From the 6/4/08 issue of "Capitol Fax" written by Rich Miller (a newsletter that covers the Illinois General Assembly political scene):
SINKING IN It's always been a little strange for many of us seeing Barack Obama on the national stage. Not that he doesn't belong there, mind you, it's just that, well, that's not something which happens every day. You know a guy in Springfield, some better than others, and then all of a sudden he's out there running for president. Many of us watched Paul Simon and Rev. Jesse Jackson run in the 1980s, but neither man was ever really considered a frontrunner.
We've all probably had our moments when it finally hit us that, wow, this man that we know could wind up in the White House. That moment happened to me a few months ago while watching Obama on, I think, David Letterman's show. I turned to my wife and said something profound like, "This is really weird."
Over the weeks and months since, we've watched as one local figure after another who has been connected to Obama was dragged into the spotlight kicking and screaming. His pastor, education activist (and former Weatherman) Bill Ayers, Father Pfleger, and on and on and on. Each one was portrayed in the national media far differently - and far more negatively - than we're accustomed to seeing in the local press. At times some of us have surely wondered with each new revelation whether we and the local media had been wrong about those people all along or whether the national media is just so screwed up that maybe nobody could survive that intense and twisted scrutiny.
Obama has been put through the same national wringer, of course. By the time Obama wrapped up the nomination last night, it was almost as if I didn't even know the man anymore. I doubt he's changed that much, but I do think my perception of him has been altered by months of this crazy national coverage. He's almost just another TV commodity now - another public carcass to be picked over and vilified. He's no longer our hometown guy, he's their perpetual cardboard target, on every channel and on all the front pages.
National reporters will say that this vetting process is a good thing. It toughens up a candidate and allows voters to get to know what he or she is really like and what they're made of. That's partly true, but watching how Obama has been portrayed - the good and the bad - has been an object lesson to those of us who know the man that the boys and girls on the bus really have no clue what they're doing.
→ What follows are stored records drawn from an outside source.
(** * Horizon planning of the gen4 planner (go/vt/vtgate/planbuilder/horizon_planning.go)

    A shallow embedding of the horizon planner: the projection pusher, the
    aggregation, group-by, order-by, distinct and having planners, the driver
    [planHorizon] and the final column truncation, followed by the properties
    established about them.

    Conventions.
    - Go pointers to plan nodes are modelled by explicit state passing: a
      function that mutates a plan returns the mutated plan.  The identity of
      an operator is its position and variant in the returned tree.
    - Go [int] values here are slice lengths, slice indices and column
      offsets, all far below 2^63; they are modelled in [Z] and no wrap-around
      is written out for [offset + 1] and [-(offset + 1)].
    - A Go function returning [(T, error)] returns a [result T]; a failed type
      assertion, a nil dereference or an index out of range is [Panic].
    - Collaborators that live outside this file (semantic table services,
      sqlparser and evalengine helpers, methods of plan nodes) are the fields
      of the record [Lib].  The types of packages sqlparser, abstract, engine
      and semantics and their small accessors (ColIdent.Equal, GetFirstSelect,
      AddOrder, GetColumnCount, ...) are declared outside this file as well;
      they are modelled here from the way the planner uses them, with the
      fields it reads and writes.
    - pushProjection rewrites the expression it is given in place (keyspace
      qualifiers, derived tables, bind variables), and the select expression
      it appends to a route is that same object.  Expressions are values
      here: [pushProjection] returns the offset, the flag and the plan, in
      which the rewritten expression is installed, and [pushedExpr] is the
      expression that the caller holds after the call.  The planners that
      push the expressions held by the query projection (pushProjections,
      planAggregations) return the plan and the fields of the driver's
      record that this file assigns; the select expressions listed in the
      record, and the function expression recorded with an aggregate, are
      those handed to the pushes.
    - pushProjection and planGroupByGen4 call themselves on a child as an
      earlier call left it, so they are defined by recursion on a fuel that
      bounds the nesting depth; [pushProjection_unfold] and
      [planGroupByGen4_unfold] show that they satisfy the equations of the Go
      functions. *)

From Stdlib Require Import ZArith List Bool Lia.
From stdpp Require Import base gmap strings list.

Set Warnings "-register-all".

Local Open Scope string_scope.
Local Open Scope list_scope.
Local Open Scope Z_scope.

(** ** Errors and results *)

Inductive Code : Type :=
| Code_OK
| Code_INVALID_ARGUMENT
| Code_UNIMPLEMENTED
| Code_INTERNAL
| Code_UNKNOWN.

Inductive ErrState : Type :=
| Undefined
| BadFieldError.

(** A vterrors error: its code, its MySQL state and its message. *)
Record error : Type := mkError {
  errCode : Code;
  errState : ErrState;
  errMsg : string
}.

(** vterrors.New / vterrors.Errorf *)
Definition vterrors_New (c : Code) (msg : string) : error := mkError c Undefined msg.
(** vterrors.NewErrorf *)
Definition vterrors_NewErrorf (c : Code) (s : ErrState) (msg : string) : error := mkError c s msg.
(** vterrors.Code *)
Definition vterrors_Code (e : error) : Code := errCode e.

Inductive result (A : Type) : Type :=
| OK (a : A)
| Err (e : error)
| Panic (why : string)
| Diverge.

Arguments OK {A} a.
Arguments Err {A} e.
Arguments Panic {A} why.
Arguments Diverge {A}.

Definition bind {A B : Type} (k : A -> result B) (r : result A) : result B :=
  match r with
  | OK a => k a
  | Err e => Err e
  | Panic w => Panic w
  | Diverge => Diverge
  end.

(** [x ← r; k] runs [r] and continues with [k] on success: Go's
    [x, err := r; if err != nil { return err }]. *)
Instance result_bind : MBind result := @bind.
Instance result_ret : MRet result := @OK.

Instance Code_eq_dec : EqDecision Code.
Proof. solve_decision. Defined.
Instance ErrState_eq_dec : EqDecision ErrState.
Proof. solve_decision. Defined.
Instance error_eq_dec : EqDecision error.
Proof. solve_decision. Defined.
Lemma rne_ge_Z x k : (inject_Z k <= x)%Q -> k <= B64.rne x.
Proof.
  intro H.
  assert (K : k < Qfloor x + 1).
  { rewrite Zlt_Qlt, inject_Z_plus. change (inject_Z 1) with 1%Q.
    pose proof (Qlt_floor x) as U. rewrite inject_Z_plus in U.
    change (inject_Z 1) with 1%Q in U. lra. }
  destruct (rne_cases x) as [_ [[-> _]|[-> _]]]; lia.
Qed.

Lemma rne_Z k : B64.rne (inject_Z k) = k.
Proof.
  apply Z.le_antisymm; [apply rne_le_Z|apply rne_ge_Z]; apply Qle_refl.
Qed.

Lemma rne_comp x y : (x == y)%Q -> B64.rne x = B64.rne y.
Proof.
  intro E. unfold B64.rne. rewrite (Qfloor_comp _ _ E).
  assert (C : (x - inject_Z (Qfloor y) ?= 1 # 2)%Q
              = (y - inject_Z (Qfloor y) ?= 1 # 2)%Q)
    by now rewrite E.
  now rewrite C.
Qed.

Lemma rne_mono x y : (x <= y)%Q -> B64.rne x <= B64.rne y.
Proof.
  intro H. pose proof (Qfloor_resp_le _ _ H) as F.
  destruct (Z.eq_dec (Qfloor x) (Qfloor y)) as [E|N].
  - unfold B64.rne. rewrite E.
    destruct (x - inject_Z (Qfloor y) ?= 1 # 2)%Q eqn:Cx;
      destruct (y - inject_Z (Qfloor y) ?= 1 # 2)%Q eqn:Cy;
      try lia; try (destruct (Z.even (Qfloor y)); lia);
      first [apply Qeq_alt in Cx|apply Qlt_alt in Cx|apply Qgt_alt in Cx];
      first [apply Qeq_alt in Cy|apply Qlt_alt in Cy|apply Qgt_alt in Cy];
      exfalso; lra.
  - assert (B64.rne x <= Qfloor x + 1)
      by (destruct (rne_cases x) as [_ [[-> _]|[-> _]]]; lia).
    assert (Qfloor y <= B64.rne y)
      by (destruct (rne_cases y) as [_ [[-> _]|[-> _]]]; lia).
    lia.
Qed.

(** ** Rounding to the grid of a binade *)

Lemma ulp_exp_low q : -1074 <= B64.ulp_exp q.
Proof. unfold B64.ulp_exp. lia. Qed.
(** On a destination that does not exist there is nothing to back up:
    the file is created and written, and stays as far as it got. *)
Lemma backup_open_new (fs : filesystem) (path : string) (chunks : list string) :
  fs !! path = None ->
  (forall e rest,
      backup_open (backup_fuel fs) fs path ((Write <$> chunks) ++ RaiseExn e :: rest)
      = (<[path := Str.join chunks]> fs, Raise e)) /\
  backup_open (backup_fuel fs) fs path (Write <$> chunks)
  = (<[path := Str.join chunks]> fs, Ok tt).
Proof.
  intros Hp.
  assert (exists_ fs path = false) as Hex.
  { apply bool_decide_eq_false. rewrite Hp. by intros [? ?]. }
  split.
  - intros e rest. unfold backup_open. rewrite Hex. unfold open_w.
    rewrite (run_body_writes (old:="")) by apply lookup_insert_eq.
    simpl. by rewrite insert_insert_eq.
  - unfold backup_open. rewrite Hex. unfold open_w.
    rewrite <- (app_nil_r (Write <$> chunks)).
    rewrite (run_body_writes (old:="")) by apply lookup_insert_eq.
    simpl. by rewrite insert_insert_eq.
Qed.

End BackupFacts.



(** ** [iter_chunks] ends *)

Section ChunkFacts.
Import FileTabs.

Lemma count_le_length (s : string) (c : ascii) :
  Str.count s c <= String.length s.
Proof.
  induction s as [|d s IH]; simpl; [lia|]. destruct (Ascii.eqb d c); lia.
Qed.

Lemma after_newlines_nil (k : nat) : TkText.after_newlines "" k = 0.
Proof. by destruct k. Qed.

(** A line past the last one is ['end']. *)
Lemma after_newlines_end (s : string) (k : nat) :
  Str.count s TkText.newline < k ->
  TkText.after_newlines (TkText.all s) k = String.length (TkText.all s).
Proof.
  unfold TkText.all. revert k.
  induction s as [|c s IH]; intros k Hk.
  - destruct k as [|k]; [lia|]. rewrite append_nil_l.
    cbn [TkText.after_newlines String.length].
    by destruct (if Ascii.eqb TkText.newline TkText.newline then k else S k).
  - destruct k as [|k]; [lia|]. rewrite append_cons.
    cbn [TkText.after_newlines String.length]. f_equal.
    simpl in Hk. destruct (Ascii.eqb c TkText.newline); apply IH; lia.
Qed.

Lemma iter_chunks_loop_total (content : string) (n fuel start : nat) :
  Str.count content TkText.newline + 1 <= start + n * S fuel - 1 ->
  exists chunks, iter_chunks_loop (S fuel) content n start = Ok chunks.
Proof.
  revert start. induction fuel as [|fuel IH]; intros start Hle.
  - cbn [iter_chunks_loop]. unfold TkText.index at 1 2.
    rewrite after_newlines_end by lia. rewrite Nat.eqb_refl. by eexists.
  - remember (S fuel) as fuel' eqn:Hfuel. cbn [iter_chunks_loop].
    destruct (Nat.eqb _ _); [by eexists|].
    subst fuel'. destruct (IH (start + n)) as [rest ->]; [lia|]. by eexists.
Qed.

Lemma iter_chunks_total (content : string) :
  exists chunks, iter_chunks content 100 = Ok chunks.
Proof.
  apply iter_chunks_loop_total.
  pose proof (count_le_length content TkText.newline). lia.
Qed.

Context `{PyLib}.

Lemma _get_hash_total (encoding : string) (t : FileTab) :
  exists h, _get_hash encoding t = Ok h.
Proof.
  unfold _get_hash. destruct (iter_chunks_total (textwidget t)) as [chunks ->].
  by eexists.
Qed.

(** The digest reads the content, and nothing else of the tab. *)
Lemma _get_hash_content (encoding : string) (t u : FileTab) :
  textwidget t = textwidget u -> _get_hash encoding t = _get_hash encoding u.
Proof. unfold _get_hash. by intros ->. Qed.

Lemma is_saved_total (encoding : string) (t : FileTab) :
  exists b, is_saved encoding t = Ok b.
Proof.
  unfold is_saved. destruct (_get_hash_total encoding t) as [h ->]. by eexists.
Qed.

Lemma _update_title_total (encoding : string) (t : FileTab) :
  exists title, _update_title encoding t = Ok (with_title title t).
Proof.
  unfold _update_title. destruct (is_saved_total encoding t) as [b ->].
  by eexists.
Qed.

Lemma mark_saved_total (encoding : string) (t : FileTab) :
  exists h title,
    _get_hash encoding t = Ok h /\
    mark_saved encoding t = Ok (with_title title (with_save_hash (Some h) t)).
Proof.
  unfold mark_saved. destruct (_get_hash_total encoding t) as [h Hh].
  rewrite Hh.
  destruct (_update_title_total encoding (with_save_hash (Some h) t)) as [title ->].
  by exists h, title.
Qed.

End ChunkFacts.

(** C2.  [mark_saved] stores the digest of the current content, so
    [is_saved] right after it answers [True]; [is_saved] answers [True]
    exactly when the digest computed now is the stored one; and once the
    content is changed to one with another digest, [is_saved] answers
    [False], until [mark_saved] is called again. *)
Theorem is_saved_compares_digests `{PyLib} (encoding : string) (t : FileTabs.FileTab) :
  exists h t',
    FileTabs._get_hash encoding t = Ok h /\
    FileTabs.mark_saved encoding t = Ok t' /\
    FileTabs.textwidget t' = FileTabs.textwidget t /\
    FileTabs._save_hash t' = Some h /\
    FileTabs.is_saved encoding t' = Ok true /\
    (forall u, exists hu,
        FileTabs._get_hash encoding u = Ok hu /\
        FileTabs.is_saved encoding u
        = Ok (bool_decide (FileTabs._save_hash u = Some hu))) /\
    (forall content, exists h' t'',
        FileTabs._get_hash encoding (FileTabs.with_content content t') = Ok h' /\
        (h' <> h ->
         FileTabs.is_saved encoding (FileTabs.with_content content t') = Ok false) /\
        FileTabs.mark_saved encoding (FileTabs.with_content content t') = Ok t'' /\
        FileTabs.is_saved encoding t'' = Ok true).
Proof.
  assert (forall u, exists hu,
             FileTabs._get_hash encoding u = Ok hu /\
             FileTabs.is_saved encoding u
             = Ok (bool_decide (FileTabs._save_hash u = Some hu))) as Hchar.
  { intros u. destruct (_get_hash_total encoding u) as [hu Hhu]. exists hu.
    split; [done|]. unfold FileTabs.is_saved. rewrite Hhu. f_equal.
    destruct (FileTabs._save_hash u) as [saved|]; [|done].
    destruct (String.eqb_spec hu saved) as [->|Hne].
    - by rewrite bool_decide_eq_true_2.
    - rewrite bool_decide_eq_false_2; [done|]. congruence. }
  assert (forall u, exists hu title,
             FileTabs._get_hash encoding u = Ok hu /\
             FileTabs.mark_saved encoding u
             = Ok (FileTabs.with_title title
                     (FileTabs.with_save_hash (Some hu) u)) /\
             FileTabs.is_saved encoding
               (FileTabs.with_title title (FileTabs.with_save_hash (Some hu) u))
             = Ok true) as Hmark.
  { intros u. destruct (mark_saved_total encoding u) as (hu & title & Hhu & Hm).
    exists hu, title. split; [done|]. split; [done|].
    unfold FileTabs.is_saved.
    change (FileTabs._get_hash encoding
              (FileTabs.with_title title (FileTabs.with_save_hash (Some hu) u)))
      with (FileTabs._get_hash encoding u).
    rewrite Hhu. simpl. by rewrite String.eqb_refl. }
  destruct (Hmark t) as (h & title & Hh & Hm & Hs).
  exists h, (FileTabs.with_title title (FileTabs.with_save_hash (Some h) t)).
  split; [done|]. split; [done|]. split; [done|]. split; [done|].
  split; [done|]. split; [done|].
  intros content.
  set (t' := FileTabs.with_title title (FileTabs.with_save_hash (Some h) t)).
  destruct (Hmark (FileTabs.with_content content t')) as (h' & title' & Hh' & Hm' & Hs').
  eexists h', _. split; [done|]. split; [|split; [exact Hm'|exact Hs']].
  intros Hne. destruct (Hchar (FileTabs.with_content content t')) as (h2 & Hh2 & ->).
  rewrite Hh' in Hh2. simplify_eq. f_equal.
  apply bool_decide_eq_false_2. simpl. congruence.
Qed.
(** C10: every explicit request of the form digits-x-digits with a width
    or a height of zero ("0x0", "0x480", "640x0", "000x000", ...) passes
    validation for every target size and becomes the resolution of the
    job; when the command is built it is read back as these two numbers,
    one of them zero (numerals of up to 4300 digits, the most [int]
    converts). *)
Theorem C10_zero_dimensions_accepted
    (input output : string) (target_size : Z) (verb : bool)
    (wd hd : string) :
  wd ≠ "" -> hd ≠ "" ->
  PyStr.all_digits wd = true -> PyStr.all_digits hd = true ->
  PyStr.digits_value wd = 0 \/ PyStr.digits_value hd = 0 ->
  let res := wd +:+ "x" +:+ hd in
  match_WxH res = true
  /\ _normalize_resolution (Some res) target_size = Some res
  /\ __init__ input output target_size (Some res) verb
     = inr {| input_path := input; output_path := output;
              target_size_mb := target_size; verbose := verb;
              resolution := Some res |}
  /\ ((String.length wd <= PyStr.int_max_str_digits)%nat ->
      (String.length hd <= PyStr.int_max_str_digits)%nat ->
      exists width height,
        unpack_WxH res = Ok (width, height) /\ (width = 0 \/ height = 0)).
Proof.
  intros Hw0 Hh0 Hw Hh Hzero res.
  assert (Hm : match_WxH res = true)
    by (apply (match_WxH_of_shape res wd hd); auto).
  assert (Hne : res ≠ "")
    by (subst res; destruct wd; [contradiction | discriminate]).
  pose proof (matched_is_no_preset res Hm) as Hp.
  split; [exact Hm|].
  split; [now apply normalize_explicit|].
  split; [now apply init_explicit_accepted|].
  intros Hlw Hlh. exists (PyStr.digits_value wd), (PyStr.digits_value hd).
  split; [|exact Hzero].
  subst res. rewrite (unpack_digits wd hd Hw0 Hh0 Hw Hh).
  apply Nat.leb_le in Hlw, Hlh. rewrite Hlw, Hlh. reflexivity.
Qed.

(** The request "640x0". *)
Lemma C10_witness_640x0 :
  match_WxH "640x0" = true
  /\ _normalize_resolution (Some "640x0") 950 = Some "640x0"
  /\ __init__ "in.mp4" "out.mp4" 950 (Some "640x0") false
     = inr (Sample.job 950 (Some "640x0") false)
  /\ unpack_WxH "640x0" = Ok (640, 0).
Proof.
  destruct (C10_zero_dimensions_accepted "in.mp4" "out.mp4" 950 false
              "640" "0") as (Hm & Hn & Hi & Hu);
    [discriminate | discriminate | reflexivity | reflexivity
     | right; reflexivity |].
  split; [exact Hm|]. split; [exact Hn|]. split; [exact Hi|].
  reflexivity.
Defined.

(** Every text the pattern accepts is read back as two integers, neither
    of them negative. *)
Lemma unpack_matched (r : string) :
  match_WxH r = true ->
  (String.length r <= PyStr.int_max_str_digits)%nat ->
  exists w h, unpack_WxH r = Ok (w, h) /\ 0 <= w /\ 0 <= h.
Proof.
  intros Hm Hlen. apply match_WxH_shape in Hm
    as (w & h & Hw0 & Hh0 & Hw & Hh & Hr).
  exists (PyStr.digits_value w), (PyStr.digits_value h).
  split; [|split; now apply digits_value_nonneg].
  assert (Hlw : (String.length w <=? PyStr.int_max_str_digits)%nat = true
                /\ (String.length h <=? PyStr.int_max_str_digits)%nat = true).
  { split; apply Nat.leb_le;
      destruct Hr as [-> | ->]; rewrite !string_length_append in Hlen; lia. }
  destruct Hlw as [Hlw Hlh].
  unfold unpack_WxH.
  destruct Hr as [-> | ->];
    change ("x" +:+ ?t) with (String "x" t);
    rewrite (split_on_x_digits_then w _ Hw).
  - rewrite (split_on_x_digits h Hh).
    rewrite (int_of_string_digits w Hw Hw0), (int_of_string_digits h Hh Hh0).
    rewrite Hlw, Hlh. reflexivity.
  - rewrite (split_on_x_digits_newline h Hh).
    rewrite (int_of_string_digits w Hw Hw0),
            (int_of_string_digits_newline h Hh Hh0).
    rewrite Hlw, Hlh. reflexivity.
Qed.

(** X4: a job the constructor accepted with a resolution of at most 4300
    characters (the most digits [int] converts) does not fail when its
    command is built: the resolution is read back as two non-negative
    integers, and the command is the base command when the resolution is
    the source's, text for text, and the base command followed by the
    scaling filter for these integers otherwise.  Beyond that length the
    constructor still accepts, and [int] refuses the number when the
    command is built (lemma [unpack_digits]). *)
Theorem accepted_resolution_builds
    (input output : string) (target_size : Z) (requested : option string)
    (verb : bool) (job : VideoCompressor) (r : string) :
  __init__ input output target_size requested verb = inr job ->
  resolution job = Some r -> r ≠ "" ->
  (String.length r <= PyStr.int_max_str_digits)%nat ->
  exists w h base,
    0 <= w /\ 0 <= h /\ unpack_WxH r = Ok (w, h)
    /\ forall original_res,
         cmd_base job (Some r) original_res
         = Ok (if decide (r = original_res) then base
               else base ++ ["-vf"; scale_cmd w h])%list.
Proof.
  intros Hinit Hres Hne Hlen.
  assert (Hm : match_WxH r = true).
  { unfold __init__ in Hinit.
    destruct (_normalize_resolution requested target_size) as [r'|] eqn:Hn.
    - destruct (match_WxH r') eqn:Hm'.
      + cbn [negb] in Hinit. rewrite andb_false_r in Hinit.
        inversion Hinit; subst. cbn [resolution] in Hres.
        inversion Hres; subst. exact Hm'.
      + destruct (truthy (Some r')) eqn:Ht; cbn [andb negb] in Hinit;
          [discriminate|].
        inversion Hinit; subst. cbn [resolution] in Hres.
        inversion Hres; subst.
        rewrite (truthy_Some r Hne) in Ht. discriminate.
    - inversion Hinit; subst. cbn [resolution] in Hres. discriminate. }
  destruct (unpack_matched r Hm Hlen) as (w & h & Hu & Hw & Hh).
  exists w, h. eexists. split; [exact Hw|]. split; [exact Hh|].
  split; [exact Hu|]. intros original_res. unfold cmd_base.
  destruct (decide (r = original_res)) as [-> | Hneq].
  - rewrite bool_decide_eq_false_2 by (intros H; now apply H). reflexivity.
  - rewrite bool_decide_eq_true_2
      by (intros H; inversion H; contradiction).
    rewrite Hu. reflexivity.
Qed.

Lemma accepted_resolution_builds_witness :
  exists w h base,
    0 <= w /\ 0 <= h /\ unpack_WxH "0640x480" = Ok (w, h)
    /\ forall original_res,
         cmd_base (Sample.job 10 (Some "0640x480") false) (Some "0640x480")
                  original_res
         = Ok (if decide ("0640x480" = original_res) then base
               else base ++ ["-vf"; scale_cmd w h])%list.
Proof.
  apply (accepted_resolution_builds "in.mp4" "out.mp4" 10 (Some "0640x480")
           false (Sample.job 10 (Some "0640x480") false) "0640x480");
    [reflexivity | reflexivity | discriminate | vm_compute; lia].
Defined.

(** ** What a computation may raise *)

Lemma raises_only_ret {A : Type} (P : exn -> Prop) (a : A) :
  raises_only P (mret a).
Proof. intros w e w' H. inversion H. Qed.

Lemma raises_only_raise {A : Type} (P : exn -> Prop) (e : exn) :
  P e -> raises_only P (raise e : M A).
Proof. intros He w e' w' H. inversion H; subst. exact He. Qed.

Lemma raises_only_bind {A B : Type} (P : exn -> Prop) (m : M A) (f : A -> M B) :
  raises_only P m -> (forall a, raises_only P (f a)) ->
  raises_only P (m ≫= f).
Proof.
  intros Hm Hf w e w'. unfold mbind, M_bind.
  destruct (m w) as [[a|e1] w1] eqn:Hmw.
  - apply Hf.
  - intros H; inversion H; subst. exact (Hm _ _ _ Hmw).
Qed.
The more they cover him, the less real he becomes.
Obama, like all the other candidates, I suppose, has been reduced to a two dimensional cartoon. Maybe the American public prefers it that way, and maybe that's how it's always been in this country, but when I watch the coverage of our US Senator now, it's as if he has been replaced by a pod person. He looks the same, but he's somehow not quite human, without real faults and foibles and real attributes. The American public is missing out.
I understand what he's saying, even though I don't "know" Barack Obama. As we watched his speech last night, I thought "Now we get The Candidate, and every word will be careful and well-planned and written by committee. It's already starting."
So what do y'all think? Am I overreacting here?